Task brief: Your task is to repeat exactly the lines below between the line holding "revert n s." and the line holding "unfold Queue_doCPUWork. destruct", inclusive, and only those.

Provided records:
(** C6.  On a [")"] the converter pops the operators above the nearest ["("]
    to the output and discards that ["("] without emitting it; when there is
    no ["("] the whole stack is popped and the step ends normally, with an
    empty stack; every stack is of one of these two kinds.  After the last
    token of any sequence, all that is left on the stack, whatever it is, is
    appended to the output from the top down: what was pushed last comes
    first, an unmatched ["("] included. *)
Theorem shunt_unmatched_parentheses (popped rest output : list string) :
  no_open_paren popped = true ->
  shunt_step (popped ++ "(" :: rest, output) ")" = (rest, output ++ popped)
  /\ shunt_step (popped, output) ")" = ([], output ++ popped)
  /\ (forall operators out,
        (exists above below,
            operators = above ++ "(" :: below
            /\ no_open_paren above = true
            /\ shunt_step (operators, out) ")" = (below, out ++ above))
        \/ (no_open_paren operators = true
            /\ shunt_step (operators, out) ")" = ([], out ++ operators)))
  /\ (forall tokens operators out,
        shunt_loop tokens ([], []) = (operators, out) ->
        shunt tokens = out ++ operators)
  /\ (forall tokens,
        shunt (tokens ++ [")"])
        = snd (shunt_step (shunt_loop tokens ([], [])) ")")
          ++ fst (shunt_step (shunt_loop tokens ([], [])) ")"))
  /\ (forall tokens,
        shunt (tokens ++ ["("])
        = snd (shunt_loop tokens ([], []))
          ++ "(" :: fst (shunt_loop tokens ([], []))).
Proof.
  intros H. split; [|split; [|split; [|split; [|split]]]].
  - simpl. now rewrite pop_to_paren_found.
  - simpl. rewrite pop_to_paren_emptied by assumption. reflexivity.
  - intros operators out.
    destruct (nearest_open_paren operators) as [(above & below & -> & K)|K].
    + left. exists above, below. split; [reflexivity|]. split; [exact K|].
      simpl. now rewrite pop_to_paren_found.
    + right. split; [exact K|]. simpl.
      rewrite pop_to_paren_emptied by assumption. reflexivity.
  - intros tokens operators out E. unfold shunt. now rewrite E.
  - intros tokens. unfold shunt. rewrite shunt_loop_app. simpl.
    now destruct (shunt_step (shunt_loop tokens ([], [])) ")").
  - intros tokens. unfold shunt. rewrite shunt_loop_app. simpl.
    now destruct (shunt_loop tokens ([], [])).
Qed.
Lemma run_returns_topology (now : nat -> Z) (fuel n : nat) s :
  reference_topology PRIORITY_LEVELS s ->
  exists status s',
    run PRIORITY_LEVELS doBlockingWork doCPUWork now fuel n s = Some (status, s').
Proof.
  revert n s. induction fuel as [| fuel IH]; intros n s Htopo.
  - by eexists _, _.
  - destruct (iteration_returns (now n) s Htopo) as (calls & s1 & Hbody & Htopo1).
    rewrite (run_step _ _ _ _ _ _ _ _ Hbody).
    destruct (queues_empty s1); [by eexists _, _ | by apply IH].
Qed.

(** X8: [run] raises no error of its own: called on a reachable scheduler it
    finds every queue its scan indexes, so that every unfolding of its loop
    returns, whenever the work methods of the queues return on the non-empty
    queues they are called on and leave the topology as it is. *)
Theorem run_never_throws (t0 : Z) s (now : nat -> Z) (fuel n : nat) :
  reachable PRIORITY_LEVELS doBlockingWork doCPUWork t0 s ->
  exists status s',
    run PRIORITY_LEVELS doBlockingWork doCPUWork now fuel n s = Some (status, s').
Proof.
  intros Htopo%reachable_topology. by apply run_returns_topology.
Qed.

End Robustness.

(** *** The described work methods: clock and return *)

Section QueueWorkReturns.
Variable executeCPU : Z -> Process -> Process * CPUOutcome.
Variable executeBlocking : Z -> Process -> Process * bool.

Lemma Queue_doCPUWork_clock (i : nat) (workTime : Z) :
  preserves clock (Queue_doCPUWork PRIORITY_LEVELS executeCPU i workTime).
Proof.
  unfold Queue_doCPUWork. destruct (workTime =? 0)%Z; [apply preserves_ret |].
  apply preserves_bind; [apply clock_runningQueues_at |]. intros queue.
  destruct (Queue_dequeue queue) as [[process queue'] |]; [| apply preserves_throw].
  apply preserves_bind; [by intros s a s' [= _ <-] |]. intros _.
  destruct (executeCPU (Z.min (quantum queue) workTime) process) as [process' []];
    auto using clock_handleInterrupt, preserves_ret.
Qed.

Lemma Queue_doBlockingWork_clock (workTime : Z) :
  preserves clock (Queue_doBlockingWork PRIORITY_LEVELS executeBlocking workTime).
Proof.
  unfold Queue_doBlockingWork. destruct (workTime =? 0)%Z; [apply preserves_ret |].
  apply preserves_bind; [apply preserves_gets |]. intros queue.
  destruct (Queue_dequeue queue) as [[process queue'] |]; [| apply preserves_throw].
  apply preserves_bind; [by intros s a s' [= _ <-] |]. intros _.
  destruct (executeBlocking workTime process) as [process' []];
    apply clock_handleInterrupt.
Qed.

Lemma Queue_doCPUWork_returns (i : nat) (workTime : Z) s q :
  reference_topology PRIORITY_LEVELS s ->
  runningQueues s !! i = Some q -> Queue_isEmpty q = false ->
  exists s', Queue_doCPUWork PRIORITY_LEVELS executeCPU i workTime s = Some (tt, s').
Proof.
  intros Htopo Hq Hne. unfold Queue_doCPUWork.
  destruct (workTime =? 0)%Z; [by eexists |].
  assert (Hat : runningQueues_at (Z.of_nat i) s = Some (q, s))
    by by apply runningQueues_at_some.
  bind_step Hat.
  destruct (Queue_dequeue q) as [[process q'] |] eqn:Hdeq.
  2: { unfold Queue_dequeue in Hdeq. apply Queue_isEmpty_false in Hne.
       by destruct (processes q). }
  apply Queue_dequeue_some in Hdeq as [_ Hshape].
  set (s1 := mkScheduler (clock s) (blockingQueue s) (<[i := q']> (runningQueues s))).
  assert (Hset : set_runningQueue i q' s = Some (tt, s1)) by reflexivity.
  bind_step Hset.
  assert (Htopo1 : reference_topology PRIORITY_LEVELS s1).
  { apply reference_topology_shape with s; [| exact Htopo].
    by apply (shape_set_runningQueue i q q' s Hq Hshape tt). }
  assert (Hin : In q' (all_queues s1)).
  { right. apply list_elem_of_In, list_elem_of_lookup. exists i. simpl.
    apply list_lookup_insert_eq. by apply lookup_lt_Some in Hq. }
  assert (Hpos : 0 < PRIORITY_LEVELS).
  { destruct Htopo as (_ & Hlen & _). apply lookup_lt_Some in Hq. lia. }
  destruct (executeCPU (Z.min (quantum q) workTime) process) as [process' []];
    [by eexists | |]; by apply handleInterrupt_returns.
Qed.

Response for this exercise:
  revert n s. induction fuel as [| fuel IH]; intros n s Htopo.
  - by eexists _, _.
  - destruct (iteration_returns (now n) s Htopo) as (calls & s1 & Hbody & Htopo1).
    rewrite (run_step _ _ _ _ _ _ _ _ Hbody).
    destruct (queues_empty s1); [by eexists _, _ | by apply IH].
Qed.

(** X8: [run] raises no error of its own: called on a reachable scheduler it
    finds every queue its scan indexes, so that every unfolding of its loop
    returns, whenever the work methods of the queues return on the non-empty
    queues they are called on and leave the topology as it is. *)
Theorem run_never_throws (t0 : Z) s (now : nat -> Z) (fuel n : nat) :
  reachable PRIORITY_LEVELS doBlockingWork doCPUWork t0 s ->
  exists status s',
    run PRIORITY_LEVELS doBlockingWork doCPUWork now fuel n s = Some (status, s').
Proof.
  intros Htopo%reachable_topology. by apply run_returns_topology.
Qed.

End Robustness.

(** *** The described work methods: clock and return *)

Section QueueWorkReturns.
Variable executeCPU : Z -> Process -> Process * CPUOutcome.
Variable executeBlocking : Z -> Process -> Process * bool.

Lemma Queue_doCPUWork_clock (i : nat) (workTime : Z) :
  preserves clock (Queue_doCPUWork PRIORITY_LEVELS executeCPU i workTime).
Proof.
  unfold Queue_doCPUWork. destruct (workTime =? 0)%Z; [apply preserves_ret |].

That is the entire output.